Task statement: Copy out the entries below in full and exactly.

Data excerpts START

(** * The boot sector *)

Definition fail_if (b : bool) : option (option unit) := Some (if b then None else Some tt).

Definition parse_bpb d : option (option (FatInstance D)) :=
  bps <~ read_word d 0 BPB_BYTES_PER_SECTOR;
  _ <~ fail_if (negb (bps =? 512) && negb (bps =? 1024) && negb (bps =? 2048) && negb (bps =? 4096));
  spc <~ read_byte d 0 BPB_SECTORS_PER_CLUSTER;
  _ <~ fail_if ((spc =? 0) || negb (Z.land spc (spc - 1) =? 0));
  reserved <~ read_word d 0 BPB_RESERVED_SECTOR_COUNT;
  fats <~ read_byte d 0 BPB_FAT_COUNT;
  _ <~ fail_if (fats =? 0);
  root_entries <~ read_word d 0 BPB_ROOT_ENTRY_COUNT;
  total_16 <~ read_word d 0 BPB_TOTAL_SECTORS_16;
  total_32 <~ read_dword d 0 BPB_TOTAL_SECTORS_32;
  let total := if negb (total_16 =? 0) then total_16 else total_32 in
  fat_size_16 <~ read_word d 0 BPB_FAT_SIZE_16;
  let is32 := fat_size_16 =? 0 in
  fsize <~ (if negb (fat_size_16 =? 0) then Some (Some fat_size_16) else read_dword d 0 BPB_FAT_SIZE_32);
  let root_dirs := (root_entries * 32 + bps - 1) / bps in
  let first_data := wrap 32 (reserved + wrap 32 (fats * fsize) + root_dirs) in
  root <~ (if is32 then read_dword d 0 BPB_ROOT_CLUSTER else Some (Some 0));
  sig_lo <~ read_byte d 0 510;
  sig_hi <~ read_byte d 0 511;
  _ <~ fail_if (negb (sig_lo =? 0x55) || negb (sig_hi =? 0xAA));
  let data_sector_count := wrap 32 (total - first_data) in
  let cluster_count := data_sector_count / spc in
  _ <~ fail_if (cluster_count <? 4085);
  _ <~ fail_if (negb is32 && (65525 <=? cluster_count));
  Some (Some (Build_FatInstance D d bps spc reserved fats root_entries fsize root total first_data root_dirs is32 0 0)).

(** * The allocation table *)

Definition fat_bytes fs : Z := wrap 32 (fat_size fs * bytes_per_sector fs).

(** The copy of the sectors from [s] on; [false]: a sector cannot be read. *)
Fixpoint read_fat_loop (n : nat) (s : Z) fs (m : bmem) : option (bool * bmem) :=
  match n with
  | O => Some (true, m)
  | Datatypes.S n =>
      r ← read_sector (dev fs) (wrap 32 (reserved_sector_count fs + s));
      match r with
      | None => Some (false, m)
      | Some buf =>
          if sector_size (dev fs) <? bytes_per_sector fs then None
          else
            let dst := fat_buffer fs + wrap 32 (s * bytes_per_sector fs) in
            read_fat_loop n (s + 1) fs (for_z 0 (bytes_per_sector fs) (fun i m => aset m (dst + i) (aget buf i)) m)
      end
  end.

Data excerpts END

Finished task:
(** * The boot sector *)

Definition fail_if (b : bool) : option (option unit) := Some (if b then None else Some tt).

Definition parse_bpb d : option (option (FatInstance D)) :=
  bps <~ read_word d 0 BPB_BYTES_PER_SECTOR;
  _ <~ fail_if (negb (bps =? 512) && negb (bps =? 1024) && negb (bps =? 2048) && negb (bps =? 4096));
  spc <~ read_byte d 0 BPB_SECTORS_PER_CLUSTER;
  _ <~ fail_if ((spc =? 0) || negb (Z.land spc (spc - 1) =? 0));
  reserved <~ read_word d 0 BPB_RESERVED_SECTOR_COUNT;
  fats <~ read_byte d 0 BPB_FAT_COUNT;
  _ <~ fail_if (fats =? 0);
  root_entries <~ read_word d 0 BPB_ROOT_ENTRY_COUNT;
  total_16 <~ read_word d 0 BPB_TOTAL_SECTORS_16;
  total_32 <~ read_dword d 0 BPB_TOTAL_SECTORS_32;
  let total := if negb (total_16 =? 0) then total_16 else total_32 in
  fat_size_16 <~ read_word d 0 BPB_FAT_SIZE_16;
  let is32 := fat_size_16 =? 0 in
  fsize <~ (if negb (fat_size_16 =? 0) then Some (Some fat_size_16) else read_dword d 0 BPB_FAT_SIZE_32);
  let root_dirs := (root_entries * 32 + bps - 1) / bps in
  let first_data := wrap 32 (reserved + wrap 32 (fats * fsize) + root_dirs) in
  root <~ (if is32 then read_dword d 0 BPB_ROOT_CLUSTER else Some (Some 0));
  sig_lo <~ read_byte d 0 510;
  sig_hi <~ read_byte d 0 511;
  _ <~ fail_if (negb (sig_lo =? 0x55) || negb (sig_hi =? 0xAA));
  let data_sector_count := wrap 32 (total - first_data) in
  let cluster_count := data_sector_count / spc in
  _ <~ fail_if (cluster_count <? 4085);
  _ <~ fail_if (negb is32 && (65525 <=? cluster_count));
  Some (Some (Build_FatInstance D d bps spc reserved fats root_entries fsize root total first_data root_dirs is32 0 0)).

(** * The allocation table *)

Definition fat_bytes fs : Z := wrap 32 (fat_size fs * bytes_per_sector fs).

(** The copy of the sectors from [s] on; [false]: a sector cannot be read. *)
Fixpoint read_fat_loop (n : nat) (s : Z) fs (m : bmem) : option (bool * bmem) :=
  match n with
  | O => Some (true, m)
  | Datatypes.S n =>
      r ← read_sector (dev fs) (wrap 32 (reserved_sector_count fs + s));
      match r with
      | None => Some (false, m)
      | Some buf =>
          if sector_size (dev fs) <? bytes_per_sector fs then None
          else
            let dst := fat_buffer fs + wrap 32 (s * bytes_per_sector fs) in
            read_fat_loop n (s + 1) fs (for_z 0 (bytes_per_sector fs) (fun i m => aset m (dst + i) (aget buf i)) m)
      end
  end.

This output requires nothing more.